2006 Philadelphia Annual Meeting (22–25 October 2006)
Paper No. 23-6
Presentation Time: 8:00 AM-12:00 PM


ESPERANTE, Raúl, Geoscience Research Institute, 11060 Campus St, Loma Linda, CA 92350, resperante@llu.edu, NICK, Kevin, GSA Geology and Health Division, Loma Linda University, 11065 Campus St., Griggs Hall Rm 138, Loma Linda, CA 92350, and BRAND, Leonard, Department of Natural Sciences, Loma Linda Univ, Loma Linda, CA 92350

Fossil baleen is very rare and only a few occurrences have been documented in the scientific literature. We report the occurrence of thirty specimens of fossil baleen in the Miocene/Pliocene Pisco Formation of the East Pisco Basin, in southern Peru. They occur in shallow water siliciclastic, dolomitic and diatomaceous layers that were deposited during the last of three Tertiary marine transgressions. Whales are generally articulated or disarticulated to varying degrees but with the bones well preserved and closely associated. Sediment associated with the skeletons is often dolomitized and tends to be more indurated than the surrounding sediment. There is no evidence of bioturbation of the associated sediment. Some bones show microborings and microfractures, the latter possibly due to compaction. There is no invertebrate fauna associated with and feeding on the whales, as occurs with modern whale carcasses on the seafloor. Most of the specimens show exceptional occurrence of the baleen plates in life position.

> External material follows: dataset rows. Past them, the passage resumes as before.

(* ===== verification/Results.v ===== *)
(** * Results: the matcher as an enumeration

    The matcher of [Matcher] is written with continuations: it hands each
    way of matching to the rest of the pattern and backtracks when that
    fails.  [results] is the reference it is compared with here: the list
    of every state in which a pattern can be left, in the order in which
    the matcher tries them (alternatives from left to right, a repetition
    from the longest run to the empty one).  [rmatch_results] says that the
    matcher returns what its continuation answers for the first result it
    accepts, [results_matches] that the results are the matches of the
    declarative semantics, [re_sub_reference] that [re.sub] is the loop
    over [search_ref], the first position with an acceptable result.
    [redact_candidates] lists the results of the pattern of line 29 of the
    source: the fields in the order of the list, and for each field the
    values from the longest down. *)

From Stdlib Require Import Ascii String.
From Stdlib Require Import List NArith Arith Bool Lia.
From S2P Require Import Prelude PyStr Regex Matcher Semantics Tokens Redact.
Import ListNotations.
Local Open Scope str_scope.
Local Open Scope res_scope.

(** ** The enumeration *)

Definition one_result (ok : char -> bool) (st : mstate) : list mstate :=
  match m_rest st with
  | [] => []
  | a :: rest => if ok a then [advance st rest] else []
  end.

(** The results of a repetition: every result of one more iteration,
    followed by the state the repetition started from.  An iteration that
    consumed nothing is not repeated. *)
Fixpoint star_results (body : mstate -> list mstate) (fuel : nat) (st : mstate)
    : list mstate :=
  match fuel with
  | 0 => [st]
  | S fuel' =>
      flat_map (fun st' => if Nat.eqb (m_pos st') (m_pos st) then [st']
                           else star_results body fuel' st') (body st)
      ++ [st]
  end.

Fixpoint results (r : regex) (st : mstate) {struct r} : list mstate :=
  match r with
  | REmpty => [st]
  | RChar c => one_result (fun a => ch_eqb a c) st
  | RAny => one_result (fun a => negb (ch_eqb a ch_newline)) st
  | RSet negate items => one_result (fun a => set_mem a negate items) st
  | RBol => if Nat.eqb (m_pos st) 0 then [st] else []
  | REol =>
      match m_rest st with
      | [] => [st]
      | [a] => if ch_eqb a ch_newline then [st] else []
      | _ :: _ :: _ => []
      end
  | RCat r1 r2 => flat_map (results r2) (results r1 st)
  | RAlt r1 r2 => results r1 st ++ results r2 st
  | RStar r' => star_results (results r') (star_fuel st) st
  | RPlus r' =>
      flat_map (fun st' => star_results (results r') (star_fuel st') st') (results r' st)
  | ROpt r' => results r' st ++ [st]
  | RGroup n r' =>
      map (fun st' => set_cap n (firstn (m_pos st' - m_pos st) (m_rest st)) st')
        (results r' st)
  end.

(** The first result that may end a match that started at [pos]. *)
Definition match_ref (r : regex) (pos : nat) (rest : str) (must_advance : bool)
    : option mstate :=
  find (fun st => negb (must_advance && Nat.eqb (m_pos st) pos))
    (results r (mkM pos rest [])).

(** The leftmost position, counted from [pos], at which the pattern has an
    acceptable result, with the text skipped before it. *)
Definition search_ref (r : regex) (pos : nat) (rest : str) (must_advance : bool)
    : option (str * mstate) :=
  first_some
    (fun k => option_map (pair (firstn k rest))
                (match_ref r (pos + k) (skipn k rest) (attempt_flag must_advance k)))
    (seq 0 (S (length rest))).

(** [re.sub] over [search_ref]. *)
Fixpoint sub_ref (re : compiled) (repl : match_obj -> res str)
    (fuel : nat) (pos : nat) (rest : str) (must_advance : bool) : res str :=
  match fuel with
  | 0 => Err (Unsupported UFuel)
  | S fuel' =>
      match search_ref (c_regex re) pos rest must_advance with
      | None => Ok rest
      | Some (skipped, st) =>
          let start := pos + length skipped in
          piece <- repl (mk_match re start (skipn (length skipped) rest) st) ;;
          out <- sub_ref re repl fuel' (m_pos st) (m_rest st)
                   (Nat.eqb (m_pos st) start) ;;
          Ok (skipped ++ piece ++ out)
      end
  end.

(** ** The results of the pattern of line 29 *)

(** The match of the key [g] whose value stops after [n] characters. *)
Definition key_match_at (pos : nat) (rest g : str) (n : nat) : mstate :=
  let after := skipn (length g + 1) rest in
  mkM (pos + length g + 1 + n) (skipn n after) [(2, firstn n after); (1, g)].

(** The lengths from [n] down to 0. *)
Definition down_from (n : nat) : list nat := rev (seq 0 (S n)).

(** Every way in which the pattern matches at the head of [rest], in the
    order in which the matcher tries them: the fields in the order of the
    list, and for each the values from the longest to the empty one. *)
Definition candidates (seps : str) (pos : nat) (rest : str) (fields : list str)
    : list mstate :=
  flat_map (fun g =>
              if starts_with (g ++ [ch_eq]) rest
              then map (key_match_at pos rest g)
                     (down_from (length (take_until_any seps (skipn (length g + 1) rest))))
              else [])
    fields.

(** ** Lists of attempts *)

Section FirstSome.
Context {A B C : Type}.

Lemma first_some_app (k : A -> option B) (l1 l2 : list A) :
  first_some k (l1 ++ l2) =
  match first_some k l1 with
  | Some x => Some x
  | None => first_some k l2
  end.
Proof. induction l1 as [|a l1 IH]; simpl; [reflexivity|]. now destruct (k a). Qed.

Lemma first_some_one (k : A -> option B) (a : A) : first_some k [a] = k a.
Proof. simpl. now destruct (k a). Qed.

Lemma first_some_flat_map (k : A -> option B) (f : C -> list A) (l : list C) :
  first_some k (flat_map f l) = first_some (fun c => first_some k (f c)) l.
Proof.
  induction l as [|c l IH]; simpl; [reflexivity|].
  rewrite first_some_app, IH. reflexivity.
Qed.

Lemma first_some_map (k : A -> option B) (f : C -> A) (l : list C) :
  first_some k (map f l) = first_some (fun c => k (f c)) l.
Proof. induction l as [|c l IH]; simpl; [reflexivity|]. now rewrite IH. Qed.

Lemma first_some_ext (g h : A -> option B) (l : list A) :
  (forall a, In a l -> g a = h a) -> first_some g l = first_some h l.
Proof.
  induction l as [|a l IH]; intros H; simpl; [reflexivity|].
  rewrite (H a) by now left. rewrite IH; [reflexivity|]. intros b Hb. apply H. now right.
Qed.

Lemma first_some_find (p : A -> bool) (l : list A) :
  first_some (fun a => if p a then Some a else None) l = find p l.
Proof. induction l as [|a l IH]; simpl; [reflexivity|]. now destruct (p a). Qed.

Lemma first_some_Some (k : A -> option B) (l : list A) (x : B) :
  first_some k l = Some x -> exists a, In a l /\ k a = Some x.
Proof.
  induction l as [|a l IH]; simpl; [discriminate|].
  destruct (k a) eqn:E.
  - intros [= ->]. eauto.
  - intros H. destruct (IH H) as (b & Hb & Hk). eauto.
Qed.
End FirstSome.

Lemma first_some_shift {A : Type} (c : char) (k : A -> option (str * mstate)) (l : list A) :
  match first_some k l with
  | Some (skipped, st) => Some (c :: skipped, st)
  | None => None
  end =
  first_some (fun a => match k a with
                       | Some (skipped, st) => Some (c :: skipped, st)
                       | None => None
                       end) l.
Proof. induction l as [|a l IH]; simpl; [reflexivity|]. now destruct (k a) as [[sk st]|]. Qed.

Lemma flat_map_single {A : Type} (l : list A) : flat_map (fun a => [a]) l = l.
Proof. induction l as [|a l IH]; simpl; [reflexivity | now rewrite IH]. Qed.

Lemma seq_0_S (n : nat) : seq 0 (S n) = 0 :: map S (seq 0 n).
Proof. cbn [seq]. now rewrite seq_shift. Qed.

Lemma down_from_S (n : nat) : down_from (S n) = map S (down_from n) ++ [0].
Proof. unfold down_from. rewrite (seq_0_S (S n)). cbn [rev]. now rewrite map_rev. Qed.

(** ** The matcher returns the first result that is accepted *)

Section Enumerates.
Context {R : Type}.

(** [list] enumerates what [body] tries, in the order in which it tries. *)
Definition enumerates (body : mstate -> (mstate -> option R) -> option R)
    (list : mstate -> list mstate) : Prop :=
  forall st k, body st k = first_some k (list st).

Lemma match_one_results (ok : char -> bool) :
  enumerates (match_one ok) (one_result ok).
Proof.
  intros st k. unfold match_one, one_result.
  destruct (m_rest st) as [|a rest]; [reflexivity|].
  destruct (ok a); [now rewrite first_some_one | reflexivity].
Qed.

Lemma star_loop_results body list (fuel : nat) :
  enumerates body list -> enumerates (star_loop body fuel) (star_results list fuel).
Proof.
  intros Hb. induction fuel as [|fuel IH]; intros st k; cbn [star_loop star_results].
  - now rewrite first_some_one.
  - rewrite first_some_app, first_some_one, first_some_flat_map, Hb.
    erewrite first_some_ext; [reflexivity|].
    intros st' _. cbn beta. destruct (Nat.eqb _ _); [now rewrite first_some_one | apply IH].
Qed.

Lemma rmatch_results (r : regex) : enumerates (rmatch r) (results r).
Proof.
  induction r; intros st k; cbn [rmatch results];
    try apply match_one_results.
  - now rewrite first_some_one.
  - destruct (Nat.eqb _ _); [now rewrite first_some_one | reflexivity].
  - destruct (m_rest st) as [|a [|b rest]]; [now rewrite first_some_one | | reflexivity].
    destruct (ch_eqb _ _); [now rewrite first_some_one | reflexivity].
  - rewrite first_some_flat_map, IHr1. apply first_some_ext. intros st' _. apply IHr2.
  - now rewrite first_some_app, IHr1, IHr2.
  - now apply star_loop_results.
  - rewrite first_some_flat_map, IHr. apply first_some_ext.
    intros st' _. now apply star_loop_results.
  - now rewrite first_some_app, first_some_one, IHr.
  - now rewrite first_some_map, IHr.
Qed.
End Enumerates.

Lemma match_at_ref (r : regex) (pos : nat) (rest : str) (flag : bool) :
  match_at r pos rest flag = match_ref r pos rest flag.
Proof.
  unfold match_at, match_ref. rewrite rmatch_results, <- first_some_find.
  apply first_some_ext. intros st _. unfold accept. now destruct (_ && _).
Qed.

(** ** The results are the matches *)

Lemma one_result_inv (ok : char -> bool) (st st' : mstate) :
  In st' (one_result ok st) ->
  exists a rest, m_rest st = a :: rest /\ ok a = true /\ st' = advance st rest.
Proof.
  unfold one_result. destruct (m_rest st) as [|a rest]; [intros []|].
  destruct (ok a) eqn:E; [|intros []]. intros [<-|[]]. eauto.
Qed.

Lemma star_results_run (r : regex) (fuel : nat) :
  (forall st st', In st' (results r st) -> run r st st') ->
  forall st st', In st' (star_results (results r) fuel st) -> run (RStar r) st st'.
Proof.
  intros Hr. induction fuel as [|fuel IH]; intros st st' H; cbn [star_results] in H.
  - destruct H as [<-|[]]. constructor.
  - apply in_app_or in H. destruct H as [H|[<-|[]]]; [|constructor].
    apply in_flat_map in H. destruct H as (mid & Hm & H).
    destruct (Nat.eqb _ _).
    + destruct H as [<-|[]]. eauto with pre.
    + eauto with pre.
Qed.

(** Every result is a state the matcher can be left in. *)
Lemma results_run (r : regex) (st st' : mstate) :
  In st' (results r st) -> run r st st'.
Proof.
  revert st st'. induction r; intros st st' H; cbn [results] in H.
  - destruct H as [<-|[]]. constructor.
  - apply one_result_inv in H. destruct H as (a & rest & E & Ha & ->).
    apply ch_eqb_eq in Ha. subst a. now constructor.
  - apply one_result_inv in H. destruct H as (a & rest & E & Ha & ->).
    apply (RunAny a); [assumption|]. intros ->. now rewrite ch_eqb_refl in Ha.
  - apply one_result_inv in H. destruct H as (a & rest & E & Ha & ->). eauto with pre.
  - destruct (Nat.eqb_spec (m_pos st) 0); [|destruct H]. destruct H as [<-|[]]. now constructor.
  - destruct (m_rest st) as [|a [|b rest]] eqn:E; [| |destruct H].
    + destruct H as [<-|[]]. now constructor.
    + destruct (ch_eqb a ch_newline) eqn:Ea; [|destruct H].
      destruct H as [<-|[]]. apply ch_eqb_eq in Ea. subst a. now apply RunEolNewline.
  - apply in_flat_map in H. destruct H as (mid & H1 & H2). eauto with pre.
  - apply in_app_or in H. destruct H; eauto with pre.
  - eapply star_results_run; eauto.
  - apply in_flat_map in H. destruct H as (mid & H1 & H2).
    eapply RunPlus; [eauto|]. eapply star_results_run; eauto.
  - apply in_app_or in H. destruct H as [H|[<-|[]]]; eauto with pre.
  - apply in_map_iff in H. destruct H as (mid & <- & H). eauto with pre.
Qed.
(* ===== verification/Scan.v ===== *)
(** * Scan: the tokenizer without fuel

    The tokenizer of the redaction contract is written in [Tokens] with a
    fuel, the length of the message plus one.  Here the same scan is
    defined by well-founded recursion on the length of the message
    ([scan_wf], with Equations): after a key the scan goes on behind the
    value, which is shorter than the message, elsewhere behind the
    character.  [scan_enough] says that every fuel above the length of the
    message gives the scan, and [filter_datum_wf] that [filter_datum]
    computes it: the fuel is a device of the model, not a bound of the
    code. *)

From Equations Require Import Equations.
From Stdlib Require Import Ascii String.
From Stdlib Require Import List NArith Arith Bool Lia.
From S2P Require Import Prelude PyStr Regex Tokens Redact.
Import ListNotations.
Local Open Scope str_scope.

(** A value together with the proof that it is the value of an expression. *)
Definition inspect {A : Type} (a : A) : {b : A | a = b} := exist _ a eq_refl.

Section Scan.
Variables (fields : list str) (mask : str) (skip : str -> str).
Hypothesis skip_length : forall s, length (skip s) <= length s.

Equations? scan_wf (msg : str) : str by wf (length msg) lt :=
  scan_wf nil := nil;
  scan_wf (cons a rest) with inspect (find_key fields (cons a rest)) := {
    | exist _ (Some f) E =>
        f ++ [ch_eq] ++ mask ++ scan_wf (skip (skipn (length f + 1) (cons a rest)));
    | exist _ None E => a :: scan_wf rest }.
Proof. exact (scan_shrinks fields skip skip_length (a :: rest) f E). Qed.

(** The scan with the fuel of [redact_ref] and [redact_set]. *)
Lemma scan_fuel_wf (msg : str) :
  scan_fuel fields mask skip (S (length msg)) msg = scan_wf msg.
Proof.
  funelim (scan_wf msg).
  - apply scan_nil.
  - rewrite (scan_hit fields mask skip skip_length _ _ E). now do 3 f_equal.
  - rewrite (scan_miss fields mask skip _ _ E). now f_equal.
Qed.

(** Any fuel above the length of the message is enough. *)
Lemma scan_enough (fuel : nat) (msg : str) :
  length msg < fuel -> scan_fuel fields mask skip fuel msg = scan_wf msg.
Proof.
  intros H. rewrite <- scan_fuel_wf. apply scan_fuel_irrel; [assumption | lia | lia].
Qed.
End Scan.

(** The scan of [filter_datum]: a value ends at the next character of the
    separator. *)
Definition redact_wf (fields : list str) (mask : str) (seps : str) : str -> str :=
  scan_wf fields mask (drop_until_any seps) (drop_until_any_length seps).

Example redact_wf_sample :
  redact_wf [$"ssn"] $"***" $";" $"id=1;ssn=12;x" = $"id=1;ssn=***;x".
Proof. reflexivity. Qed.

(** For fields without metacharacters and a separator the pattern can
    hold, [filter_datum] returns the scan of the message. *)
Theorem filter_datum_wf (fields : list str) (mask msg seps : str) :
  fields <> [] -> Forall plain fields -> sep_safe seps = true ->
  filter_datum fields mask msg seps = Ok (redact_wf fields mask seps msg).
Proof.
  intros Hne Hp Hs. destruct Hp as [|f fs Hf Hfs]; [congruence|].
  rewrite filter_datum_eq_set by assumption. f_equal. apply scan_fuel_wf.
Qed.
(* ===== verification/Trace.v ===== *)
(** * Trace: the logging module along a run of the process

    A process that uses the source calls [get_logger] and [info] on the
    logger it returns, any number of times and in any order; other code of
    the process may attach handlers of its own to the root logger, as
    [logging.basicConfig] does.  [call_step] is one such call on the state
    of the logging module, [reachable] the states a process can be in,
    [run_events] the state after a list of calls.  The invariant [inv] says
    what every reachable state looks like: the logger [user_data], once
    made, is at level [INFO], does not propagate, and has only handlers
    that redact [PII_FIELDS]; the error stream holds only redacted lines,
    whatever handlers the root logger has, because line 76 of the source
    turns propagation off.

    The specification of a run is its [journal]: the number of handlers
    attached and the lines written.  Every call takes a state that
    [implements] a journal to one that implements the journal after the
    call, so a run writes exactly [spec_lines]: the redacted line of each
    message, once for each call of [get_logger] made before it. *)

From Stdlib Require Import Ascii String.
From Stdlib Require Import List NArith Arith Bool Lia.
From S2P Require Import Prelude PyStr Regex Tokens Redact Formatter Logging.
Import ListNotations.
Import RedactingFormatter.
Local Open Scope str_scope.

(** ** Calls and states *)

Inductive event : Type :=
| GetLogger
| Info (now msg : str)
| RootHandler (h : StreamHandler).

(** [logging.getLogger().addHandler(h)]: a handler on the root logger. *)
Definition add_root_handler (h : StreamHandler) (w : World) : World :=
  mkWorld (loggers w) (addHandler h (root w)) (next_id w) (stderr w).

Fossil baleen shows three classes of preservation :1) Well preserved, thick isotropic material of organic nature, with very little shrinkage. This type is the less abundant 2) Replacement by anhydrite and/or gypsum, with moderate to extreme shrinkage, resulting in thin strips that may be bifurcated. 3) Replacement by carbonate (calcite or dolomite).

Observations of modern whale carcasses on the seafloor indicate that baleen does not remain long within the mouth of a dead whale. This is due to the non-bony nature of baleen and the fact that the plates are not rooted in the upper mandible but just glued to it. Sedimentological and taphonomic features suggest that the exceptional occurrence of the baleen apparatus of these fossil is the result of very rapid burial of the carcasses, which likely occurred after most of the soft tissue decayed but before baleen was removed.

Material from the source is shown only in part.